BEGIN

(** * ResultMarketing CRM backend: resource governance layer

    A shallow embedding of the quota gate, the upload job tracker, the
    spreadsheet import pipeline, the reminder recurrence scheduler and the
    sliding-window rate limiter, with the properties the specification
    states about them; then the routes and helpers around them (cell
    normalisation, OTP phone numbers, search terms, the import report, job
    progress, the today window, contact updates, authentication) with
    properties read off the code. *)

From stdpp Require Import gmap strings list fin_maps pretty.
From Stdlib Require Import ZArith Lia Ascii Sorted.

Local Open Scope Z_scope.

(** ** JavaScript string helpers

    ASCII readings of [String.prototype.trim], [toLowerCase] and the
    regular expressions the routes test cells with; characters outside
    ASCII are left as they are and never count as white space. *)
Module JSString.

Local Open Scope string_scope.

Definition code (c : ascii) : N := Ascii.N_of_ascii c.

(** The class [\s], within ASCII. *)
Definition isSpace (c : ascii) : bool :=
  ((9 <=? code c) && (code c <=? 13))%N || (code c =? 32)%N.

(** The class [\d]. *)
Definition isDigit (c : ascii) : bool := ((48 <=? code c) && (code c <=? 57))%N.

Fixpoint trimStart (s : string) : string :=
  match s with
  | String c rest => if isSpace c then trimStart rest else s
  | EmptyString => EmptyString
  end.

Definition trim (s : string) : string :=
  String.rev (trimStart (String.rev (trimStart s))).

Definition lowerChar (c : ascii) : ascii :=
  if ((65 <=? code c) && (code c <=? 90))%N
  then Ascii.ascii_of_N (code c + 32) else c.

Fixpoint toLowerCase (s : string) : string :=
  match s with
  | String c rest => String (lowerChar c) (toLowerCase rest)
  | EmptyString => EmptyString
  end.

Fixpoint filterChars (keep : ascii -> bool) (s : string) : string :=
  match s with
  | String c rest =>
      if keep c then String c (filterChars keep rest) else filterChars keep rest
  | EmptyString => EmptyString
  end.

Fixpoint allChars (p : ascii -> bool) (s : string) : bool :=
  match s with
  | String c rest => p c && allChars p rest
  | EmptyString => true
  end.
(** X5 at an aborted prompt. *)
Lemma task_survives_witness :
  faults aborted_world (push_kind Stream) = []
  /\ next_fault KUnsubscribe aborted_world = None
  /\ next_fault KXAck aborted_world = None
  /\ outcome (run_task no_env Stream (JStr "t1") (JStr "hello") "1-0" aborted_world)
     = Returned tt.
Proof.
  repeat (split; [reflexivity|]).
  exact (task_survives_agent_failure no_env Stream (JStr "t1") (JStr "hello") "1-0"
           aborted_world eq_refl eq_refl eq_refl).
Defined.

(** ** The further theorems at concrete inputs *)


(** X7 at the payload null. *)
Lemma null_payload_witness :
  JSON_parse_sample "null" = inr JNull
  /\ exists e : Exn,
       iteration JSON_parse_sample no_env Stream
         (mkWorld no_faults [one_message "null"] [] [] (JStr "t0"))
       = (Returned tt,
          mkWorld (faults (consume KXReadGroup
                             (mkWorld no_faults [one_message "null"] [] [] (JStr "t0"))))
                  [] [] [] (JStr "t0"),
          [Call (read_command no_env Stream) true;
           Log (LReceived (Some "1-0") "null");
           LogError (LLoopError e);
           Sleep 5000])
       /\ name e = "TypeError".
Proof.
  split; [reflexivity|].
  exact (null_payload_is_a_loop_error JSON_parse_sample no_env
           (mkWorld no_faults [one_message "null"] [] [] (JStr "t0"))
           "agent_in" "1-0" ["payload"; "null"] [] [] 0 "n"%char "ull"
           eq_refl eq_refl eq_refl (fun j Hj => match Nat.nlt_0_r j Hj with end) eq_refl eq_refl).
Defined.

(** X8 at a read that resolves to null. *)
Lemma empty_read_witness :
  effects (iteration JSON_parse_sample no_env Stream (quiet JUndefined))
  = [Call (read_command no_env Stream) true].
Proof.
  exact (f_equal (fun x => effects x)
           (empty_read_does_nothing JSON_parse_sample no_env (quiet JUndefined) eq_refl I)).
Defined.

(** X9 at a connection reset. *)
Lemma read_failure_witness :
  next_fault (kind_of (read_command no_env Stream)) broken_read_world
  = Some (mkExn "Error" "read ECONNRESET")
  /\ effects (iteration JSON_parse_sample no_env Stream broken_read_world)
     = [Call (read_command no_env Stream) false;
        LogError (LLoopError (mkExn "Error" "read ECONNRESET"));
        Sleep 5000].
Proof.
  split; [reflexivity|].
  exact (f_equal (fun x => effects x)
           (read_failure_backs_off JSON_parse_sample no_env Stream broken_read_world
              (mkExn "Error" "read ECONNRESET") eq_refl)).
Defined.

(** X14 at task t1. *)
Lemma subscribe_failure_witness :
  next_fault KSubscribe broken_subscribe_world = Some (mkExn "Error" "session closed")
  /\ effects (iteration JSON_parse_sample no_env Stream broken_subscribe_world)
     = [Call (read_command no_env Stream) true;
        Log (LReceived (Some "1-0") task_text);
        Log (LProcessing (JStr "t1") (JStr "hello"));
        Call session_subscribe false;
        LogError (LLoopError (mkExn "Error" "session closed"));
        Sleep 5000]
  /\ currentTaskId (world (iteration JSON_parse_sample no_env Stream broken_subscribe_world))
     = JStr "t1".
Proof.
  split; [reflexivity|].
  exact (subscribe_failure_skips_the_task JSON_parse_sample no_env broken_subscribe_world
           "agent_in" "1-0" ["payload"; task_text] [] [] 0 "{"%char
           (json_members [("id", "t1"); ("prompt", "hello")] ++ "}")
           (string_object [("id", "t1"); ("prompt", "hello")]) (JStr "t1") (JStr "hello")
           (mkExn "Error" "session closed")
           eq_refl eq_refl eq_refl (fun j Hj => match Nat.nlt_0_r j Hj with end) eq_refl eq_refl eq_refl eq_refl eq_refl
           eq_refl eq_refl eq_refl).
Defined.
(** * The SQLite store of Delta Chat core (src/dc_sqlite3.c)

    A shallow embedding of [dc_sqlite3.c]: the store handle, the cache of
    predefined statements, the bootstrap and the migration ladder of
    [dc_sqlite3_open__], the config store and the nested transactions.

    SQLite itself is a library the file calls; it is represented by a small
    relational engine (tables of rows, prepare and step, read-only
    connections, one open transaction per connection) that covers the
    statements this file sends to it. *)

From Stdlib Require Import ZArith Lia String Ascii.
From stdpp Require Import base option list strings gmap.

Local Open Scope string_scope.
Local Open Scope Z_scope.
Local Open Scope list_scope.

(** ** Values, rows, tables *)

Inductive value : Type :=
| VNull
| VInt (z : Z)
| VText (s : string)
| VBlob (s : string).

#[export] Instance value_eq_dec : EqDecision value.
Proof. solve_decision. Defined.

(** The declared type of a column; [NOTYPE] is a column declared by its name
    alone, as [private_key] and [public_key] are. *)
Inductive coltype : Type := INTEGER | TEXT | NOTYPE.

#[export] Instance coltype_eq_dec : EqDecision coltype.
Proof. solve_decision. Defined.

Record column : Type := Column {
  col_name : string;
  col_type : coltype;
  col_pk : bool;          (* INTEGER PRIMARY KEY: the alias of the rowid *)
  col_default : value;    (* VNull when no DEFAULT is given *)
  col_nocase : bool       (* COLLATE NOCASE *)
}.

#[export] Instance column_eq_dec : EqDecision column.
Proof. solve_decision. Defined.

Record table : Type := Table {
  t_cols : list column;
  t_rows : list (gmap string value)
}.

#[export] Instance table_eq_dec : EqDecision table.
Proof. solve_decision. Defined.

(** An index is known by its name; it records the table and the column. *)
Record database : Type := Database {
  db_tables : gmap string table;
  db_indexes : gmap string (string * string)
}.

#[export] Instance database_eq_dec : EqDecision database.
Proof. solve_decision. Defined.

Definition empty_db : database := Database ∅ ∅.

Definition col_names (t : table) : list string := col_name <$> t_cols t.

Definition has_col (t : table) (c : string) : bool :=
  bool_decide (c ∈ col_names t).

Definition pk_of (t : table) : option string :=
  col_name <$> List.find col_pk (t_cols t).

Definition default_row (t : table) : gmap string value :=
  foldr (λ c r, <[col_name c := col_default c]> r) ∅ (t_cols t).

Definition rowid_of (k : string) (r : gmap string value) : Z :=
  match r !! k with Some (VInt z) => z | _ => 0 end.

(** The rowid SQLite gives to a row inserted without one: one more than the
    largest in the table. *)
Definition next_rowid (k : string) (rows : list (gmap string value)) : Z :=
  1 + foldr (λ r m, Z.max (rowid_of k r) m) 0 rows.

(** ** SQL statements

    The statements of the file, as syntax trees of their text. *)

Inductive expr : Type :=
| EInt (z : Z)            (* 262144 *)
| EText (s : string)      (* 'self' *)
| ECol (c : string)       (* gossip_key *)
| EParam (n : nat).       (* the n-th ?, counted from 1 *)

Inductive cond : Type :=
| CTrue                               (* no WHERE *)
| CEq (c : string) (e : expr)         (* c = e *)
| COr (a b : cond).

END

> **INSTRUCTIONS TO FOLLOW**: The lines needed run from the first line of the data through the line containing "(** ** JavaScript string helpers"; give them again exactly and nothing else.

> **EXERCISE RESULT**:
(** * ResultMarketing CRM backend: resource governance layer

    A shallow embedding of the quota gate, the upload job tracker, the
    spreadsheet import pipeline, the reminder recurrence scheduler and the
    sliding-window rate limiter, with the properties the specification
    states about them; then the routes and helpers around them (cell
    normalisation, OTP phone numbers, search terms, the import report, job
    progress, the today window, contact updates, authentication) with
    properties read off the code. *)

From stdpp Require Import gmap strings list fin_maps pretty.
From Stdlib Require Import ZArith Lia Ascii Sorted.

Local Open Scope Z_scope.

(** ** JavaScript string helpers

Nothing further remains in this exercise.